BEGIN

Definition multiplyEstimatedBytes (left right : Z) : Z :=
  if (left <? 0) || (right <? 0) || (negb (left =? 0) && (Z.quot maxEstimatedRetainedBytes left <? right))
  then maxEstimatedRetainedBytes else int64_wrap (left * right).

Definition conservativeMetadataEstimate (logical : Z) : Z :=
  addEstimatedBytes (multiplyEstimatedBytes logical 2) metadataCacheEntryOverheadBytes.

Section Estimates.
Variables sizeofDirManifest sizeofDirEntry sizeofFileManifest sizeofChunkRef sizeofSymlinkManifest : Z.
Variables (capEntries : dirManifest → Z) (capChunks : fileManifest → Z) (capBytes : option bytes → Z).

Definition estimateDirectoryRetainedBytes (manifest : dirManifest) : Z :=
  let logical := addEstimatedBytes sizeofDirManifest
                   (multiplyEstimatedBytes (capEntries manifest) sizeofDirEntry) in
  let logical := fold_left (λ logical entry,
      addEstimatedBytes (addEstimatedBytes logical (capBytes (de_Name entry))) (len (de_Type entry)))
    (els (dm_Entries manifest)) logical in
  conservativeMetadataEstimate logical.

Definition estimateFileRetainedBytes (manifest : fileManifest) : Z :=
  let logical := addEstimatedBytes sizeofFileManifest (len (fm_Algorithm manifest)) in
  let logical := addEstimatedBytes logical (multiplyEstimatedBytes (capChunks manifest) sizeofChunkRef) in
  conservativeMetadataEstimate logical.

Definition estimateSymlinkRetainedBytes (manifest : symlinkManifest) : Z :=
  conservativeMetadataEstimate (addEstimatedBytes sizeofSymlinkManifest (capBytes (sm_Target manifest))).
End Estimates.

Lemma addEstimatedBytes_saturates a b :
  0 ≤ a ≤ int64_max → 0 ≤ b ≤ int64_max → addEstimatedBytes a b = a + b `min` (int64_max - a).
Proof.
  intros Ha Hb. unfold addEstimatedBytes, maxEstimatedRetainedBytes.
  destruct ((a <? 0) || (b <? 0) || (int64_max - b <? a)) eqn:E; [bool_prop; lia|]. bool_prop.
  rewrite int64_wrap_id; unfold int64_min, int64_max in *; lia.
Qed.

(** ** The specification: a list, most recently used first *)

Section LRU.
Variables maxEntries maxBytes : Z.

Definition find_key (key : metadataCacheKey) (l : list metadataCacheEntry) : option metadataCacheEntry :=
  head (filter (λ e, ce_key e = key) l).

(** The longest prefix within both limits. *)
Fixpoint fitting (entries bytes : Z) (l : list metadataCacheEntry) : list metadataCacheEntry :=
  match l with
  | [] => []
  | e :: l => if (entries <=? 0) || (bytes <? ce_retainedBytes e) then []
              else e :: fitting (entries - 1) (bytes - ce_retainedBytes e) l
  end.

Definition lru_get (key : metadataCacheKey) (l : list metadataCacheEntry)
    : list metadataCacheEntry * option metadataValue :=
  match find_key key l with
  | Some e => (e :: without key l, Some (ce_value e))
  | None => (l, None)
  end.

Definition lru_put (key : metadataCacheKey) (value : metadataValue) (size : Z) (l : list metadataCacheEntry)
    : list metadataCacheEntry * metadataValue :=
  match find_key key l with
  | Some e => (e :: without key l, ce_value e)
  | None =>
      let e := {| ce_key := key; ce_value := value;
                  ce_retainedBytes := metadataCacheEntryOverheadBytes `max` size |} in
      if fitting maxEntries maxBytes [e] is [] then (l, value) else (fitting maxEntries maxBytes (e :: l), value)
  end.
End LRU.

Definition retained (l : list metadataCacheEntry) : Z := foldr (λ e n, ce_retainedBytes e + n) 0 l.

(** ** Histories of operations *)

Inductive cache_op :=
| CGet (key : metadataCacheKey)
| CPut (key : metadataCacheKey) (value : metadataValue) (retainedBytes : Z)
| CClear.

(** What an operation answers; [CClear] answers nothing. *)
Definition cache_step (cache : metadataCache) (op : cache_op) : metadataCache * option metadataValue :=
  match op with
  | CGet key => MetadataCache_Get cache key
  | CPut key value n => let '(cache, v) := MetadataCache_Put cache key value n in (cache, Some v)
  | CClear => (MetadataCache_Clear cache, None)
  end.

Definition lru_step (maxEntries maxBytes : Z) (l : list metadataCacheEntry) (op : cache_op)
    : list metadataCacheEntry * option metadataValue :=
  match op with
  | CGet key => lru_get key l
  | CPut key value n => let '(l, v) := lru_put maxEntries maxBytes key value n l in (l, Some v)
  | CClear => ([], None)
  end.

Fixpoint answers {S} (step : S → cache_op → S * option metadataValue) (s : S) (ops : list cache_op)
    : S * list (option metadataValue) :=
  match ops with
  | [] => (s, [])
  | op :: ops => let '(s, a) := step s op in let '(s, l) := answers step s ops in (s, a :: l)
  end.

(** ** The invariant *)

Record cache_ok (cache : metadataCache) : Prop := {
  co_keys : NoDup (ce_key <$> mc_order cache);
  co_items : ∀ key e, mc_items cache !! key = Some e ↔ e ∈ mc_order cache ∧ ce_key e = key;
  co_bytes : mc_retainedBytes cache = retained (mc_order cache);
  co_sizes : Forall (λ e, metadataCacheEntryOverheadBytes ≤ ce_retainedBytes e ≤ mc_maxBytes cache) (mc_order cache);
  co_entries_limit : len (mc_order cache) ≤ 0 `max` mc_maxEntries cache;
  co_bytes_limit : retained (mc_order cache) ≤ 0 `max` mc_maxBytes cache;
  co_config : mc_maxBytes cache ≤ maxMetadataCacheBytes;
}.

Lemma find_key_some key l e :
  NoDup (ce_key <$> l) → find_key key l = Some e ↔ e ∈ l ∧ ce_key e = key.
Proof.
  unfold find_key. induction l as [|x l IH]; simpl; intros Hnd.
  { split; [done|]. by intros [?%elem_of_nil _]. }
  apply NoDup_cons in Hnd as [Hx Hnd]. rewrite filter_cons. destruct (decide (ce_key x = key)) as [E|Hne]; simpl.
  - split; [intros [= <-]; by split; [left|]|]. intros [[->|He]%elem_of_cons Hk]; [done|].
    destruct Hx. rewrite E, <- Hk. by apply list_elem_of_fmap_2.
  - rewrite IH by done. rewrite elem_of_cons. naive_solver.
Qed.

END

- [What is needed]
In the material above, transcribe exactly the lines beginning at the one with "ce_retainedBytes := metadataCacheEntryOverheadBytes" and ending at the one with "Definition retained (l", both included.

- [Answer space]
                  ce_retainedBytes := metadataCacheEntryOverheadBytes `max` size |} in
      if fitting maxEntries maxBytes [e] is [] then (l, value) else (fitting maxEntries maxBytes (e :: l), value)
  end.
End LRU.

Definition retained (l : list metadataCacheEntry) : Z := foldr (λ e n, ce_retainedBytes e + n) 0 l.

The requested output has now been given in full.